Les proches de mon mari apparaissaient sans cesse chez nous sans prévenir. Toujours. Sans appel, sans message — ils sonnaient simplement à la porte et « passaient nous voir ».
En général, cela arrivait le soir, juste après que j’avais fini de travailler, quand je m’asseyais enfin avec une tasse de thé en rêvant d’un week-end tranquille.
— Oh, nous étions dans le coin, alors nous avons décidé de passer. Nous sommes de la famille, voyons ! — disait joyeusement ma belle-mère, comme s’il s’agissait de cinq minutes et non de trois heures de route.
Leur « petite visite » se transformait toujours en au moins une semaine, parfois deux. Ils arrivaient avec des valises, des sacs de conserves maison, des boîtes de « gourmandises », des enfants qui allumaient immédiatement la télévision à plein volume, et un chat qui considérait leurs valises et notre canapé comme sa zone personnelle de jeu et de griffures.
Je travaille dans une maison d’édition, j’ai quarante-six ans. J’aime le silence, l’ordre et les petits-déjeuners matinaux sans bruit. Mon mari est calme, doux, intelligent, mais face à sa mère, il ne savait presque jamais dire « non ». Chaque visite était pour moi une épreuve de patience.
Ma belle-mère commençait aussitôt à inspecter l’appartement : les rideaux, les sols, le bortsch, le bruit dehors. Les enfants allumaient la télévision. Le matin, je me réveillais au bruit des casseroles — « il faut nourrir la famille avec un petit-déjeuner chaud ».

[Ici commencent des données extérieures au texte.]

(** [add_waitlist_entry(email, name, referral_source, brevo_contact_id,
    brevo_sync_status)]; [now1] and [now2] are the two readings of
    [datetime.now()] in the statement's parameters. *)
Definition add_waitlist_entry (connect : option exn) (now1 now2 : time)
    (e : string) (nm ref : option string)
    (contact_id : option string) (sync_status : BrevoSyncStatus)
  : M entry_data :=
  try_except
    (get_db_connection connect
       (let v := signup_values now1 now2 e nm ref contact_id sync_status in
        _ <- emit (SqlInsert v);;
        result <- execute_insert v;;
        _ <- emit (SqlCountUpTo (d_created_at result));;
        position_result <- execute_count_up_to (d_created_at result);;
        ret (mkEntry result position_result)))
    (fun exc =>
       if is_IntegrityError exc then
         raise (HTTPException HTTP_409_CONFLICT "Email already registered")
       else raise exc).

(** [get_waitlist_count()] *)
Definition get_waitlist_count (connect : option exn) : M Z :=
  try_except
    (get_db_connection connect
       (_ <- emit SqlCount;;
        count <- execute_count;;
        ret count))
    (fun exc => raise exc).

End DatabaseService.

(* ================================================================== *)
(** ** Configuration *)
(* ================================================================== *)

(** [class Config]: the values read from the process environment when
    the module is loaded. *)
Record Config : Type := mkConfig {
  DATABASE_URL : option string;
  BREVO_API_KEY : string;
  BREVO_WAITLIST_ID : Z;
  ALLOWED_ORIGINS : list string
}.

(** [os.environ] *)
Definition environ : Type := string -> option string.

(** [os.getenv(key, default)] *)
Definition getenv (env : environ) (key default : string) : string :=
  match env key with Some v => v | None => default end.

Definition dquote : string := String (ascii_of_nat 34) EmptyString.
Definition squote : string := String (ascii_of_nat 39) EmptyString.

(** The body of [class Config]; [int(...)] raises [ValueError] on a
    value that is not an integer literal, which fails the import. *)
Definition load_Config (env : environ) : res Config :=
  let database_url := env "DATABASE_URL" in
  let brevo_api_key :=
    PyStr.strip_chars squote
      (PyStr.strip_chars dquote
         (PyStr.strip (getenv env "BREVO_API_KEY" EmptyString))) in
  match PyStr.to_Z (getenv env "BREVO_WAITLIST_ID" "0") with
  | None => Raise (ValueError "invalid literal for int() with base 10")
  | Some brevo_waitlist_id =>
      Ok (mkConfig database_url brevo_api_key brevo_waitlist_id
            ["http://localhost:5173";
             "http://localhost:3000";
             "http://127.0.0.1:5173";
             getenv env "FRONTEND_URL" EmptyString])
  end.

Record validation : Type := mkValidation {
  valid : bool;
  errors : list string;
  warnings : list string
}.

Definition opt_truthy (o : option string) : bool :=
  match o with Some s => PyStr.truthy s | None => false end.

(** [Config.validate()]: the report, and the configuration with the
    empty origins filtered out. *)
Definition validate (cfg : Config) : validation * Config :=
  let errors0 :=
    if negb (opt_truthy (DATABASE_URL cfg))
    then ["DATABASE_URL is not set"] else [] in
  let errors1 :=
    if negb (PyStr.truthy (BREVO_API_KEY cfg))
    then (errors0 ++ ["BREVO_API_KEY is not set"])%list else errors0 in
  let errors2 :=
    if BREVO_WAITLIST_ID cfg =? 0
    then (errors1 ++ ["BREVO_WAITLIST_ID is not set or invalid"])%list
    else errors1 in
  let origins := filter PyStr.truthy (ALLOWED_ORIGINS cfg) in
  let warnings0 :=
    match origins with
    | [] => ["No CORS origins configured"]
    | _ => []
    end in
  (mkValidation (Nat.eqb (List.length errors2) 0) errors2 warnings0,
   mkConfig (DATABASE_URL cfg) (BREVO_API_KEY cfg) (BREVO_WAITLIST_ID cfg)
     origins).

(* ================================================================== *)
(** ** The Brevo adapter *)
(* ================================================================== *)

Module BrevoService.

(** The dictionary [add_contact_to_list] returns; an absent key is
    [None], as [dict.get] reads it. *)
Record sync_result : Type := mkSync {
  sync_status : BrevoSyncStatus;
  contact_id : option string;
  message : option string;
  error : option string;
  error_code : option string
}.

(** The attributes of the contact; [name_parts[0]] raises [IndexError]
    when a non-empty name holds whitespace only. *)
Definition contact_attributes (now : time) (nm ref : option string)
    (position : Z) : res (list (string * attr)) :=
  let attributes :=
    [("SIGNUP_DATE", AttrDate now); ("WAITLIST_POSITION", AttrInt position)] in
  let with_ref (a : list (string * attr)) :=
    if opt_truthy ref
    then (a ++ [("REFERRAL_SOURCE", AttrStr (str_opt ref))])%list else a in
  if opt_truthy nm then
    match PyStr.split_max1 (str_opt nm) with
    | [] => Raise (IndexError "list index out of range")
    | [first] => Ok (with_ref (attributes ++ [("FIRSTNAME", AttrStr first)])%list)
    | first :: last :: _ =>
        Ok (with_ref (attributes ++ [("FIRSTNAME", AttrStr first);
                                     ("LASTNAME", AttrStr last)])%list)
    end
  else Ok (with_ref attributes).

(** [add_contact_to_list(email, name, referral_source, position)];
    [reply] is what [contacts_api.create_contact] does: it returns the
    new contact's id or raises. *)
Definition add_contact_to_list (cfg : Config) (reply : res Z) (now : time)
    (e : string) (nm ref : option string) (position : Z)
  : M sync_result :=
  try_except
    (attributes <- lift (contact_attributes now nm ref position);;
     let create_contact :=
       mkCreateContact e attributes [BREVO_WAITLIST_ID cfg] true in
     _ <- emit (BrevoCreateContact create_contact);;
     response_id <- lift reply;;
     ret (mkSync SUCCESS (Some (PyStr.of_Z response_id))
            (Some "Contact added and automation triggered") None None))
    (fun exc =>
       match exc with
       | ApiException st reason body _ =>
           if (st =? 400) &&
              PyStr.contains "Contact already exist" (str_opt body) then
             ret (mkSync SUCCESS None
                    (Some "Contact already exists in Brevo") None None)
           else if st =? 401 then
             ret (mkSync FAILED None None
                    (Some "Authentication failed")
                    (Some "BREVO_AUTH_FAILED"))
           else if st =? 404 then
             ret (mkSync FAILED None None
                    (Some "List not found")
                    (Some "BREVO_LIST_NOT_FOUND"))
           else
             ret (mkSync FAILED None None
                    (Some ("API error: " ++ reason))
                    (Some "BREVO_API_ERROR"))
       | _ =>
           ret (mkSync FAILED None None
                  (Some (str_exn exc))
                  (Some "BREVO_UNEXPECTED_ERROR"))
       end).

(** What [account_api.get_account()] returns. *)
Record account : Type := mkAccount {
  account_email : string;
  company_name : option string;
  plan : list string
}.

(** The dictionary [test_connection] returns. *)
Inductive connection : Type :=
| Connected (account_email : string) (company_name plan_type : option string)
| NotConnected (error : string).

Je supportais tout cela pour mon mari. Pour la paix. Mais ce vendredi-là, tout a changé. Je suis rentrée fatiguée, avec un léger mal de tête, rêvant seulement de m’asseoir avec mon thé et d’ouvrir un livre. Et soudain — la sonnette. Je savais qui c’était.

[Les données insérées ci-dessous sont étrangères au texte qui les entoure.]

(** * Circuit breaker unit: a shallow embedding and its properties

    The development follows the class [CircuitBreaker] of
    [circuit-breaker.unit.ts].  The breaker keeps every mutable field behind
    the [State] store it receives at construction ([this.props.state.get] /
    [.set]); the configuration ([failureThreshold], [timeoutMs],
    [halfOpenSuccessThreshold]) is immutable.  Each method is embedded as a
    computation that threads the store, and every [Date.now()] call site is
    an explicit argument of the method that contains it.

    The repository holds two copies of the class.  Their methods are the
    same line for line; they differ in how [create] derives the identifier
    of the store: a static method [safeId] that hashes the url, or a chain
    of [replace] calls written inline.  Both derivations are embedded
    ([safeId], [inlineSafeId]).

    Numbers are integers ([Z]): counters, millisecond clock readings and the
    three configuration values, in the range where JavaScript's arithmetic
    on them is exact. *)

From Stdlib Require Import ZArith Lia List Ascii String.
From Stdlib Require Import Hexadecimal HexadecimalString HexadecimalFacts.
From Stdlib Require Import HexadecimalPos HexadecimalN.
From stdpp Require Import gmap strings list fin_maps.

Local Open Scope Z_scope.

(** ** Store values

    What the breaker writes into the store: [null], numbers (counters and
    millisecond timestamps, all integers) and strings (the state tag and the
    url).  [undefined] is the answer of [get] on a key that was never set,
    so a read has type [option value]. *)

Inductive value : Type :=
  | VNull
  | VNum (n : Z)
  | VStr (s : string).

#[global] Instance value_eq_dec : EqDecision value.
Proof. solve_decision. Defined.

(** The store of [@synet/state]: [get(key)] is a lookup that answers
    [undefined] on a missing key, [set(key, v)] overwrites the key. *)
Abbreviation State := (gmap string value).

(** ** The computation type

    A method body reads and writes the store.  [None] is reserved for a
    read whose run-time value contradicts the type argument of the call
    ([get<number>] finding a string): the source would go on with
    JavaScript's coercions, which the embedding does not model. *)

Definition M (A : Type) : Type := State → option (A * State).

#[global] Instance M_ret : MRet M := λ A a s, Some (a, s).

#[global] Instance M_bind : MBind M := λ A B f m s,
  match m s with
  | Some (a, s') => f a s'
  | None => None
  end.

Definition get (key : string) : M (option value) :=
  λ s, Some (s !! key, s).

Definition set (key : string) (v : value) : M unit :=
  λ s, Some (tt, <[key := v]> s).

(** [get<number>(key)]: [None] inside the monad's answer stands for a
    nullish result ([undefined] or [null]). *)
Definition get_number (key : string) : M (option Z) :=
  λ s, match s !! key with
       | None | Some VNull => Some (None, s)
       | Some (VNum n) => Some (Some n, s)
       | Some (VStr _) => None
       end.

(** [x ?? d] *)
Definition nullish {A} (x : option A) (d : A) : A :=
  match x with Some a => a | None => d end.

(** [v ?? d] on a raw store read: [null] and [undefined] both take [d]. *)
Definition nullish_value (x : option value) (d : value) : value :=
  match x with
  | None | Some VNull => d
  | Some v => v
  end.

(** Truthiness of a number-or-nullish read: [0], [null] and [undefined]
    are falsy. *)
Definition truthy (x : option Z) : bool :=
  match x with
  | Some n => negb (n =? 0)
  | None => false
  end.

(** [a === b] on store values. *)
Definition strict_eq (a b : value) : bool := bool_decide (a = b).

(** ** Configuration *)

Record CircuitBreakerConfig : Type := {
  cfg_url : string;
  cfg_failureThreshold : option Z;
  cfg_timeoutMs : option Z;
  cfg_halfOpenSuccessThreshold : option Z
}.

Record CircuitBreakerProps : Type := {
  dna_id : string;
  url : string;
  failureThreshold : Z;
  timeoutMs : Z;
  halfOpenSuccessThreshold : Z
}.

Definition CLOSED : value := VStr "CLOSED".
Definition OPEN : value := VStr "OPEN".
Definition HALF_OPEN : value := VStr "HALF_OPEN".

(** The snapshot returned by [getStats]. *)
Record Stats : Type := {
  stat_url : string;
  stat_state : value;
  stat_failures : value;
  stat_lastFailure : option value;
  stat_successCount : value;
  stat_openedAt : option value;
  stat_failureThreshold : Z;
  stat_timeoutMs : Z;
  stat_halfOpenSuccessThreshold : Z
}.

(** ** Methods *)

Section Methods.

Variable props : CircuitBreakerProps.

Definition getCircuitState : M value :=
  v ← get "state";
  mret (nullish_value v CLOSED).

Definition resetCircuit : M unit :=
  set "state" CLOSED;;
  set "failures" (VNum 0);;
  set "lastFailure" VNull;;
  set "successCount" (VNum 0);;
  set "openedAt" VNull.

(** [now] is the value of the [Date.now()] call in the body. *)
Definition openCircuit (now : Z) : M unit :=
  set "state" OPEN;;
  set "openedAt" (VNum now);;
  set "successCount" (VNum 0).

(** [now] is what [Date.now()] answers if the guard gets to evaluate
    it. *)
Definition canProceed (now : Z) : M bool :=
  currentState ← getCircuitState;
  if strict_eq currentState CLOSED then mret true
  else if strict_eq currentState OPEN then
    openedAt ← get_number "openedAt";
    if truthy openedAt && (timeoutMs props <=? now - nullish openedAt 0) then
      set "state" HALF_OPEN;;
      set "successCount" (VNum 0);;
      mret true
    else mret false
  else if strict_eq currentState HALF_OPEN then mret true
  else mret false.

Definition recordSuccess : M unit :=
  currentState ← getCircuitState;
  if strict_eq currentState HALF_OPEN then
    c ← get_number "successCount";
    let successCount := nullish c 0 + 1 in
    set "successCount" (VNum successCount);;
    if halfOpenSuccessThreshold props <=? successCount then resetCircuit
    else mret tt
  else if strict_eq currentState CLOSED then
    set "failures" (VNum 0);;
    set "lastFailure" VNull
  else mret tt.

(** [now] is the [Date.now()] stored under [lastFailure]; [nowOpen] is
    the later [Date.now()] of [openCircuit], when it runs. *)
Definition recordFailure (now nowOpen : Z) : M unit :=
  f ← get_number "failures";
  let failures := nullish f 0 + 1 in
  set "failures" (VNum failures);;
  set "lastFailure" (VNum now);;
  currentState ← getCircuitState;
  if strict_eq currentState HALF_OPEN then openCircuit nowOpen
  else if failureThreshold props <=? failures then openCircuit nowOpen
  else mret tt.

(** The object literal of [getStats]; the nested [config] object is
    flattened into the three [stat_*Threshold]/[stat_timeoutMs] fields. *)
Definition getStats : M Stats :=
  st ← getCircuitState;
  f ← get "failures";
  lf ← get "lastFailure";
  sc ← get "successCount";
  oa ← get "openedAt";
  mret {| stat_url := url props;
          stat_state := st;
          stat_failures := nullish_value f (VNum 0);
          stat_lastFailure := lf;
          stat_successCount := nullish_value sc (VNum 0);
          stat_openedAt := oa;
          stat_failureThreshold := failureThreshold props;
          stat_timeoutMs := timeoutMs props;
          stat_halfOpenSuccessThreshold := halfOpenSuccessThreshold props |}.

End Methods.

(** ** Identifier derivation

    [safeId] hashes the UTF-16 code units of the url with 32-bit wrap-around
    and prints the absolute value in hexadecimal, padded to 8 digits. *)

(** [ToInt32]: the signed 32-bit integer congruent to [z]. *)
Definition toInt32 (z : Z) : Z := (z + 2 ^ 31) mod 2 ^ 32 - 2 ^ 31.

(** [a << n] on 32-bit integers. *)
Definition shl32 (a n : Z) : Z := toInt32 (Z.shiftl (toInt32 a) n).

(** [a & b] on 32-bit integers. *)
Definition and32 (a b : Z) : Z := toInt32 (Z.land (toInt32 a) (toInt32 b)).

(** One iteration of the loop body. *)
Definition hashStep (hash char : Z) : Z :=
  let hash := (shl32 hash 5 - hash) + char in
  and32 hash hash.

Definition hashLoop (units : list Z) : Z := fold_left hashStep units 0.

(** [s.charCodeAt(i)] for every [i]: a character of a Rocq string stands
    for the code unit of the same number. *)
Definition charCodes (s : string) : list Z :=
  map (λ c, Z.of_N (N_of_ascii c)) (list_ascii_of_string s).

(** [n.toString(16)] for a non-negative integer [n]. *)
Definition toString16 (n : Z) : string :=
  NilZero.string_of_uint (N.to_hex_uint (Z.to_N n)).

(** [s.padStart(n, c)] with a one-character filler. *)
Definition padStart (n : nat) (c : ascii) (s : string) : string :=
  string_of_list_ascii (repeat c (n - String.length s)) +:+ s.

Definition safeId_units (units : list Z) : string :=
  let hash := hashLoop units in
  let hexHash := padStart 8 "0" (toString16 (Z.abs hash)) in
  hexHash.

Definition safeId (url : string) : string := safeId_units (charCodes url).

(** Every character of [s] passes the test [p]. *)
Fixpoint allChars (p : ascii → bool) (s : string) : bool :=
  match s with
  | EmptyString => true
  | String c s' => p c && allChars p s'
  end.

(** The characters of [/[a-f0-9]/]. *)
Definition isHexDigit (c : ascii) : bool :=
  let n := nat_of_ascii c in
  ((48 <=? n) && (n <=? 57) || (97 <=? n) && (n <=? 102))%nat.

(** The hexadecimal digit of value [m] put in front of [u]. *)
Definition hexDigitOf (m : N) (u : Hexadecimal.uint) : Hexadecimal.uint :=
  match m with
  | 0 => D0 u | 1 => D1 u | 2 => D2 u | 3 => D3 u
  | 4 => D4 u | 5 => D5 u | 6 => D6 u | 7 => D7 u
  | 8 => D8 u | 9 => D9 u | 10 => Da u | 11 => Db u
  | 12 => Dc u | 13 => Dd u | 14 => De u | _ => Df u
  end%N.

Dans le couloir se tenaient ma belle-mère avec une valise et sa fille.
— Surprise ! — lança joyeusement ma belle-mère. — Nous faisons des travaux, il y a de la poussière, les enfants ne peuvent plus respirer. Nous allons rester chez vous une semaine, peut-être deux.

J’ai pris une profonde inspiration, je les ai regardées et j’ai calmement dit :
— Bonsoir. J’ai moi aussi une surprise pour vous.

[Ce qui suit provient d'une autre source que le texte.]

(** * edgedict: the RNN-Transducer model and its tokenizer

    A shallow embedding of [tokenizer.py] (reserved ids, [CharTokenizer]) and
    of [models.py] ([TimeReduction], [LayerNormRNN], [Transducer.greedy_decode]
    and the [log_aplusb] combiner of the beam search), with the properties of
    the decoding algorithm that the specification states.

    Tensors are lists: a tensor of shape (batch, time, width) is a list of
    rows, a row a list of frames, a frame a list of reals.  Floating-point
    numbers are idealised as real numbers. *)

From Stdlib Require Import Reals Lra ZArith Ascii String.
From stdpp Require Import base tactics option list strings.

Local Open Scope Z_scope.

Set Warnings "-register-all".

(** ** Python containers *)

(** A [dict] keeps its keys in insertion order; assigning to a key that is
    already present replaces the value in place. *)
Module PyDict.

Section Dict.
Context {K V : Type} `{EqDecision K}.

Definition dict := list (K * V).

Fixpoint get (k : K) (d : dict) : option V :=
  match d with
  | [] => None
  | (k', v) :: d' => if decide (k' = k) then Some v else get k d'
  end.

Fixpoint set (k : K) (v : V) (d : dict) : dict :=
  match d with
  | [] => [(k, v)]
  | (k', v') :: d' =>
      if decide (k' = k) then (k, v) :: d' else (k', v') :: set k v d'
  end.

Definition items (d : dict) : list (K * V) := d.

Definition len (d : dict) : nat := length d.
End Dict.

Arguments dict : clear implicits.

End PyDict.

(** [enumerate(xs)], counting from [start]. *)
Fixpoint enumerate_from {A} (start : Z) (xs : list A) : list (Z * A) :=
  match xs with
  | [] => []
  | x :: xs' => (start, x) :: enumerate_from (start + 1) xs'
  end.

Definition enumerate {A} (xs : list A) : list (Z * A) := enumerate_from 0 xs.

(** ** tokenizer.py *)

Module Tokenizer.

Definition NUL : Z := 0.
Definition PAD : Z := 1.
Definition BOS : Z := 2.
Definition EOS : Z := 3.
Definition UNK : Z := 4.

Definition NUL_token : string := "<nul>".
Definition PAD_token : string := "<pad>".
Definition BOS_token : string := "<bos>".
Definition EOS_token : string := "<eos>".
Definition UNK_token : string := "<unk>".

Definition DEFAULT_TOKEN2ID : PyDict.dict string Z :=
  [ (NUL_token, NUL); (PAD_token, PAD); (BOS_token, BOS);
    (EOS_token, EOS); (UNK_token, UNK) ].

(** The five reserved ids. *)
Definition reserved_ids : list Z := [NUL; PAD; BOS; EOS; UNK].

(** A one-character Python string, from its code point. *)
Definition chr (n : nat) : string := String (ascii_of_nat n) EmptyString.

(** [string.ascii_lowercase]: the code points 97..122. *)
Definition ascii_lowercase : list string := chr <$> seq 97 26.

(** [string.punctuation]: the code points 33..47, 58..64, 91..96, 123..126,
    in this order. *)
Definition punctuation : list string :=
  chr <$> (seq 33 15 ++ seq 58 7 ++ seq 91 6 ++ seq 123 4).

(** [valid_tokens = string.ascii_lowercase + string.punctuation + ' '],
    iterated character by character. *)
Definition valid_tokens : list string := ascii_lowercase ++ punctuation ++ [chr 32].

Record CharTokenizer := {
  token2id : PyDict.dict string Z;
  id2token : PyDict.dict Z string;
  vocab_size : nat
}.

(** [CharTokenizer.__init__]. *)
Definition CharTokenizer_init : CharTokenizer :=
  let token2id0 := DEFAULT_TOKEN2ID in
  let token2id1 :=
    foldl (fun d '(idx, token) => PyDict.set token (idx + 4) d)
          token2id0 (enumerate valid_tokens) in
  let id2token1 :=
    foldl (fun d '(token, idx) => PyDict.set idx token d)
          [] (PyDict.items token2id1) in
  {| token2id := token2id1;
     id2token := id2token1;
     vocab_size := PyDict.len id2token1 |}.

(** [CharTokenizer.encode]'s per-character lookup,
    [self.token2id.get(char, UNK)]. *)
Definition encode_char (t : CharTokenizer) (c : string) : Z :=
  default UNK (PyDict.get c (token2id t)).

End Tokenizer.

(** ** Exceptions *)

Inductive exn :=
  | ZeroDivisionError
  | TypeError
  | ValueError
  | IndexError
  | RuntimeError.

Inductive result (A : Type) :=
  | Ok (a : A)
  | Raise (e : exn).

Arguments Ok {A} a.
Arguments Raise {A} e.

Definition is_ok {A} (r : result A) : bool :=
  match r with Ok _ => true | Raise _ => false end.

(** ** The tensor operations of PyTorch that models.py calls *)

Module Torch.

(** A vector of reals; a matrix (batch, width) is a [list Vec] and a tensor
    (batch, time, width) or (layers, batch, width) a [list (list Vec)]. *)
Definition Vec := list R.

#[global] Instance R_inhabited : Inhabited R := populate 0%R.

Definition zeros (n : nat) : Vec := replicate n 0%R.

(** [u + v] on two vectors of one width. *)
Definition vadd (u v : Vec) : Vec := zip_with Rplus u v.

(** [t.sum()] over one axis of reals. *)
Definition rsum (xs : list R) : R := foldr Rplus 0%R xs.

(** [t[:, i]]: the [i]-th entry of every row. *)
Definition column {A} `{Inhabited A} (i : nat) (t : list (list A)) : list A :=
  (fun row => row !!! i) <$> t.

(** [t.shape[1]] of a tensor given by its rows; an empty batch has no row to
    read the time axis from and counts as having no time step. *)
Definition shape1 {A} (t : list (list A)) : nat :=
  match t with
  | [] => 0%nat
  | row :: _ => length row
  end.

(** [F.log_softmax] of one row: [x_i - log (sum_j (exp x_j))]. *)
Definition log_softmax (xs : list R) : list R :=
  let lse := ln (rsum (exp <$> xs)) in
  (fun x => (x - lse)%R) <$> xs.

(** [torch.max] over one row: the maximal value together with the index of
    its first occurrence. *)
Fixpoint max_from (i : Z) (best : R) (besti : Z) (xs : list R) : R * Z :=
  match xs with
  | [] => (best, besti)
  | x :: xs' =>
      if Rlt_dec best x then max_from (i + 1) x i xs'
      else max_from (i + 1) best besti xs'
  end.

(** [torch.max] raises on a row of width zero; the rows it is given in
    [greedy_decode] have the width of the vocabulary, which is positive
    (see [joint_width] and [embed_padding] below), so that case is given a
    value that is never used. *)
Definition max (xs : list R) : R * Z :=
  match xs with
  | [] => (0%R, 0)
  | x :: xs' => max_from 1 x 0 xs'
  end.

(** [t[l, b]] of a tensor given by its rows, when both indices are in
    range. *)
Definition entry {A} (t : list (list A)) (l b : nat) : option A :=
  t !! l ≫= (fun row => row !! b).

(** All rows of a matrix have [B] entries. *)
Definition rect {A} (B : nat) (t : list (list A)) : Prop :=
  Forall (fun row => length row = B) t.

(** [torch.stack(ts, dim=1)] of [T] vectors of length [B]: the matrix of
    [B] rows whose row [b] lists [ts[0][b]], ..., [ts[T-1][b]].  An empty list
    of tensors is refused. *)
Fixpoint stack_rows {A} (B : nat) (ts : list (list A)) : list (list A) :=
  match ts with
  | [] => replicate B []
  | t :: ts' => zip_with cons t (stack_rows B ts')
  end.

Definition stack_dim1 {A} (ts : list (list A)) : result (list (list A)) :=
  match ts with
  | [] => Raise RuntimeError
  | t :: _ => Ok (stack_rows (length t) ts)
  end.

(** [t[mask] = new[mask]] along the batch axis: entries whose mask is set
    are replaced, the others stay. *)
Definition masked {A} (mask : list bool) (old new : list A) : list A :=
  zip_with (fun (m : bool) '(o, n) => if m then n else o) mask (zip old new).

(** *** nn.LSTM *)

(** One layer at one time step: the input and the layer's [(h, c)] give the
    new [(h, c)]; the layer emits the new [h].  The gates and the weights are
    those of PyTorch and stay abstract. *)
Definition Cell := Vec -> Vec * Vec -> Vec * Vec.

Record LSTM := {
  cells : list Cell;      (* one cell per layer, [num_layers] of them *)
  hidden_size : nat
}.

(** One layer over the time axis of one batch element. *)
Fixpoint run_layer (cell : Cell) (xs : list Vec) (hc : Vec * Vec)
  : list Vec * (Vec * Vec) :=
  match xs with
  | [] => ([], hc)
  | x :: xs' =>
      let hc' := cell x hc in
      let '(out, fin) := run_layer cell xs' hc' in
      (hc'.1 :: out, fin)
  end.

(** One layer over a batch (batch_first): element [b] runs from
    [(h[b], c[b])]. *)
Definition layer_forward (cell : Cell) (xs : list (list Vec)) (h c : list Vec)
  : list (list Vec) * (list Vec * list Vec) :=
  let rs := zip_with (run_layer cell) xs (zip h c) in
  (fst <$> rs, ((fun r => r.2.1) <$> rs, (fun r => r.2.2) <$> rs)).

(** The stack of layers: each layer reads the output of the one below; the
    states [hs], [cs] have shape (layers, batch, hidden).  Dropout between
    layers is the identity at inference. *)
Fixpoint lstm_layers (cs_ : list Cell) (xs : list (list Vec))
    (hs cs : list (list Vec))
  : list (list Vec) * (list (list Vec) * list (list Vec)) :=
  match cs_, hs, cs with
  | cell :: cells', h :: hs', c :: cs' =>
      let '(out, (h', c')) := layer_forward cell xs h c in
      let '(final, (hs'', cs'')) := lstm_layers cells' out hs' cs' in
      (final, (h' :: hs'', c' :: cs''))
  | _, _, _ => (xs, ([], []))
  end.

(** The initial state when none is passed: zeros of shape
    (layers, batch, hidden). *)
Definition zero_state (l : LSTM) (B : nat) : list (list Vec) :=
  replicate (length (cells l)) (replicate B (zeros (hidden_size l))).

(** [lstm(xs, state)] with [batch_first=True]. *)
Definition lstm_forward (l : LSTM) (xs : list (list Vec))
    (state : option (list (list Vec) * list (list Vec)))
  : list (list Vec) * (list (list Vec) * list (list Vec)) :=
  let '(hs, cs) :=
    match state with
    | Some s => s
    | None => (zero_state l (length xs), zero_state l (length xs))
    end in
  lstm_layers (cells l) xs hs cs.

End Torch.

(** ** models.py *)

(** *** TimeReduction *)

Module TimeReduction.
Import Torch.

(** A tensor of shape (batch_size, xlen, hidden_size) with its shape, which
    the code reads with [xs.shape]. *)
Record tensor3 := {
  batch_size : nat;
  xlen : nat;
  hidden_size : nat;
  rows : list (list Vec)
}.

(** [pad_shape = [[0, 0], [0, xlen % reduction_factor], [0, 0]]]: a list of
    three lists. *)
Definition pad_shape (xlen : nat) (r : Z) : list (list Z) :=
  [[0; 0]; [0; Z.of_nat xlen mod r]; [0; 0]].

(** [nn.functional.pad(xs, pad)] for a [pad] whose elements are lists.
    [F.pad] takes a flat sequence of ints, two for every padded axis and the
    last axis first, so an element that is a list is refused: a [TypeError]
    of the argument parser (the releases whose [F.pad] is written in Python
    fail before that, on its assertion that [len(pad)] is even).  An empty
    [pad] pads nothing. *)
Definition F_pad (xs : tensor3) (pad : list (list Z)) : result tensor3 :=
  match pad with
  | [] => Ok xs
  | _ :: _ => Raise TypeError
  end.

(** [pad_shape] read per axis as [before, after], the way [numpy.pad] reads
    such a list: [k] zero frames are appended to the time axis. *)
Definition pad_time (k : nat) (xs : tensor3) : tensor3 :=
  {| batch_size := batch_size xs;
     xlen := (xlen xs + k)%nat;
     hidden_size := hidden_size xs;
     rows := (fun row => row ++ replicate k (zeros (hidden_size xs))) <$> rows xs |}.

Ma belle-mère fronça les sourcils :
— Quelle surprise ?
— Dans notre maison, il y a désormais un nouveau règlement, ai-je dit d’une voix posée. — Mode invités. Séjour payant.
— Tu plaisantes ? demanda-t-elle.
— Non, répondis-je. J’ai tout calculé : les courses, les charges, l’usure des meubles, le ménage — tout coûte de l’argent et des nerfs. Donc le séjour est désormais payant.
Par personne — 20 euros par jour. Les enfants moins cher, mais supplément pour le bruit. Les repas en plus. Ménage obligatoire. Caution pour les biens — 200 euros. Tout officiellement.
Mon mari se tenait derrière sa mère, me regardant comme s’il me voyait ainsi pour la première fois. Je n’étais pas en colère. J’étais calme. Simplement fatiguée.
— Mais nous sommes de la famille ! s’indigna ma belle-mère.
— Justement, répondis-je. La famille aussi doit respecter la maison des autres. Soit on vit selon des règles, soit il n’y a pas de chambre libre.

Ma belle-mère se tourna vers mon mari :
— Dis-lui quelque chose !
Il soupira profondément :
— Maman… c’est notre maison. Nous aussi, nous voulons du calme.
Ces mots m’ont surprise moi-même.
— Nous ne remettrons plus jamais les pieds ici, déclara ma belle-mère en attrapant sa valise.
— Bon voyage, répondis-je.
La porte se referma.
Pour la première fois depuis de nombreuses années, le silence régna dans l’appartement. Plus de casseroles qui s’entrechoquent, plus de télévision bruyante, plus de disputes au sujet du bortsch et des rideaux. Mon mari et moi avons pris le petit-déjeuner à deux, sans hâte, sans irritation.
Depuis lors, la famille appelle d’abord et vient beaucoup plus rarement. Parfois, ils demandent : « Est-ce que nous pouvons passer ? » — c’est un tout autre monde.
J’ai compris que parfois, seul un « non » clair sauve la maison, les relations et la paix.